◆ **Brief**
Check each line of the material below for the word "config". State how many lines have it, and nothing more.

◆ **Data shown**

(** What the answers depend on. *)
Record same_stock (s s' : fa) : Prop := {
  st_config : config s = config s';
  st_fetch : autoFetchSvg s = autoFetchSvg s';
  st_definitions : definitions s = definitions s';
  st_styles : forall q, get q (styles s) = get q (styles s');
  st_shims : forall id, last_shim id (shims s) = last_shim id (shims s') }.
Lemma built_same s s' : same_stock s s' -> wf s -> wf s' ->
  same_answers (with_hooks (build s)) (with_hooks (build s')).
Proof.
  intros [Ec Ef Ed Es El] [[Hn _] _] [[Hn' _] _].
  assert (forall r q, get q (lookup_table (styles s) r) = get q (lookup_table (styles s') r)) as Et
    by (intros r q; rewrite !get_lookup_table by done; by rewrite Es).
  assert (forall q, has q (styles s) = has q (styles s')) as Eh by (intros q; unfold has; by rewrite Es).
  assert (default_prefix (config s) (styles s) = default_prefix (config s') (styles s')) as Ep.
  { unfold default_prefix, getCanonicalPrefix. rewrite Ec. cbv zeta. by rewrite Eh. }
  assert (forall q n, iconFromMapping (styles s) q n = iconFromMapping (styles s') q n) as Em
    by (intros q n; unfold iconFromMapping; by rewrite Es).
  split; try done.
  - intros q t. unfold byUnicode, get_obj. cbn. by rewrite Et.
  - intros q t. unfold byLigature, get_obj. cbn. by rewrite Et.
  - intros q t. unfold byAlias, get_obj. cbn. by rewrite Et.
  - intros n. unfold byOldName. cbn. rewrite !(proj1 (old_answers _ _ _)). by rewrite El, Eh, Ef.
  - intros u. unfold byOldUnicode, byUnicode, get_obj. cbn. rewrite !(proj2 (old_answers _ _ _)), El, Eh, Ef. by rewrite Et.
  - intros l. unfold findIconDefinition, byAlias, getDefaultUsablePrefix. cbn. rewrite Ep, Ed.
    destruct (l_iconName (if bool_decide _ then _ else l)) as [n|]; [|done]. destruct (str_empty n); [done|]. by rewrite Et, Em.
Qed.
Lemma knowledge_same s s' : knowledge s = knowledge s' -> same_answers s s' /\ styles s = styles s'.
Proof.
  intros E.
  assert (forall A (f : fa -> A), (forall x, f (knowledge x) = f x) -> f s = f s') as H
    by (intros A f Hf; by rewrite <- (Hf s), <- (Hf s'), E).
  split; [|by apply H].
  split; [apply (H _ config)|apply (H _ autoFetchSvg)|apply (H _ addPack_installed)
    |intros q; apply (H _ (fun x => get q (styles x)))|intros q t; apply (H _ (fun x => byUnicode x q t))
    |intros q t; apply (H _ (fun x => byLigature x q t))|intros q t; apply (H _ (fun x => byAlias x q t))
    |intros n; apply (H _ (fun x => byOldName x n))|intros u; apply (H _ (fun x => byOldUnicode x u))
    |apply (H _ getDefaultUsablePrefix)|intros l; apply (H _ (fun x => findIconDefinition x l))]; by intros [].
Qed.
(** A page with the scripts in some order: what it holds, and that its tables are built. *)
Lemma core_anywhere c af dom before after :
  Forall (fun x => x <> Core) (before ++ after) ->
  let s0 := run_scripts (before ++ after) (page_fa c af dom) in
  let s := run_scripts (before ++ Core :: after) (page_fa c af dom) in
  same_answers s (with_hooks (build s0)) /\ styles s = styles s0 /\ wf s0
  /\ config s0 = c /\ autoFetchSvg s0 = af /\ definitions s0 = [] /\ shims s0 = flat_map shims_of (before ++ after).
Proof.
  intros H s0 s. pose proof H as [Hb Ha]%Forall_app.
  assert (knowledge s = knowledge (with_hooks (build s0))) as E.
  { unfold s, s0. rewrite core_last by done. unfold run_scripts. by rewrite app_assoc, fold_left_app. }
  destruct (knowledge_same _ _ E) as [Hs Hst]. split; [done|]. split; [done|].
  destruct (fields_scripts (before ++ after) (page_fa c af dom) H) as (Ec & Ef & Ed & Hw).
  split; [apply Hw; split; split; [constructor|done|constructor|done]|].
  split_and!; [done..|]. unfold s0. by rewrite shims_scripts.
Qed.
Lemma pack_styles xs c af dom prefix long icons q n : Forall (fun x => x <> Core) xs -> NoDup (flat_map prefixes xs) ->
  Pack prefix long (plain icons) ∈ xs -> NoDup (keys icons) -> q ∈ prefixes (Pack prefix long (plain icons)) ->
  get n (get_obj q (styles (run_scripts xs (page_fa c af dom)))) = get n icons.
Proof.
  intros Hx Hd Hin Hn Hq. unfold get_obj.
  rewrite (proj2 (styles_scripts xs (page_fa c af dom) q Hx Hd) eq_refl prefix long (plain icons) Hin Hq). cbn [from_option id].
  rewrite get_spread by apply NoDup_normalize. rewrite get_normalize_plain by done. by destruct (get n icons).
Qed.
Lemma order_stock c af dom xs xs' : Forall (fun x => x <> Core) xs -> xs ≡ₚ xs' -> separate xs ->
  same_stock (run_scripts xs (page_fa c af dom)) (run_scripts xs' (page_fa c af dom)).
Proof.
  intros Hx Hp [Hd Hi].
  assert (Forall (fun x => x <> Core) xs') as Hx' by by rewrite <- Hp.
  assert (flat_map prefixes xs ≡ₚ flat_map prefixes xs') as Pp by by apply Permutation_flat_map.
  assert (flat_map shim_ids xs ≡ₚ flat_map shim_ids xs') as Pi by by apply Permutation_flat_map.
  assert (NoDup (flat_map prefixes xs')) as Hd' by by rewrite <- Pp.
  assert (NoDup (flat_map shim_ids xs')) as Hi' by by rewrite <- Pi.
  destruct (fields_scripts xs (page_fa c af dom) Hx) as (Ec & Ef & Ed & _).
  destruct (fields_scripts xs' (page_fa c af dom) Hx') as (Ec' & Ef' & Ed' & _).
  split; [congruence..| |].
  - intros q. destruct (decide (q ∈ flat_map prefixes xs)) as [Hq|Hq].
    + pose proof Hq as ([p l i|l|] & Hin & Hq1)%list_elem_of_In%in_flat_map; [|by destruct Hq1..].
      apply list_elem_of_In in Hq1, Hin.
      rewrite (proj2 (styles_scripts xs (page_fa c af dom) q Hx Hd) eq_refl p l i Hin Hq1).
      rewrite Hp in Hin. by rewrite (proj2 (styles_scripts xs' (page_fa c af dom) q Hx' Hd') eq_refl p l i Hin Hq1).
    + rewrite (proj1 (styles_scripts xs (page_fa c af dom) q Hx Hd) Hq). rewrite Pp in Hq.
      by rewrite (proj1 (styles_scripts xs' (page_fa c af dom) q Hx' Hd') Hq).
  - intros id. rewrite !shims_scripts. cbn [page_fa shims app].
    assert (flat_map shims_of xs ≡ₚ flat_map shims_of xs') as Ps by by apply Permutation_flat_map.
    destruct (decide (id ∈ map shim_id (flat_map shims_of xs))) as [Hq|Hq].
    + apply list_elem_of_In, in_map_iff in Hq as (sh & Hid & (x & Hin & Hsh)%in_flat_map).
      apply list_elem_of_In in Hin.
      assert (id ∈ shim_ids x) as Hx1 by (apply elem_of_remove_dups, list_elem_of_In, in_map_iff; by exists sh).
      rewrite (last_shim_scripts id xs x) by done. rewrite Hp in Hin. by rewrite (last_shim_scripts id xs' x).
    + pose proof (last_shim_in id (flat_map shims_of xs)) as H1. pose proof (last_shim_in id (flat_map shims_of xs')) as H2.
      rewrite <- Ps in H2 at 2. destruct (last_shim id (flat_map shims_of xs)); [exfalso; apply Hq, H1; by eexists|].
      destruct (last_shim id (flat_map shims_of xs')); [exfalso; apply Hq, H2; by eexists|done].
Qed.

◆ **Exercise solution**
4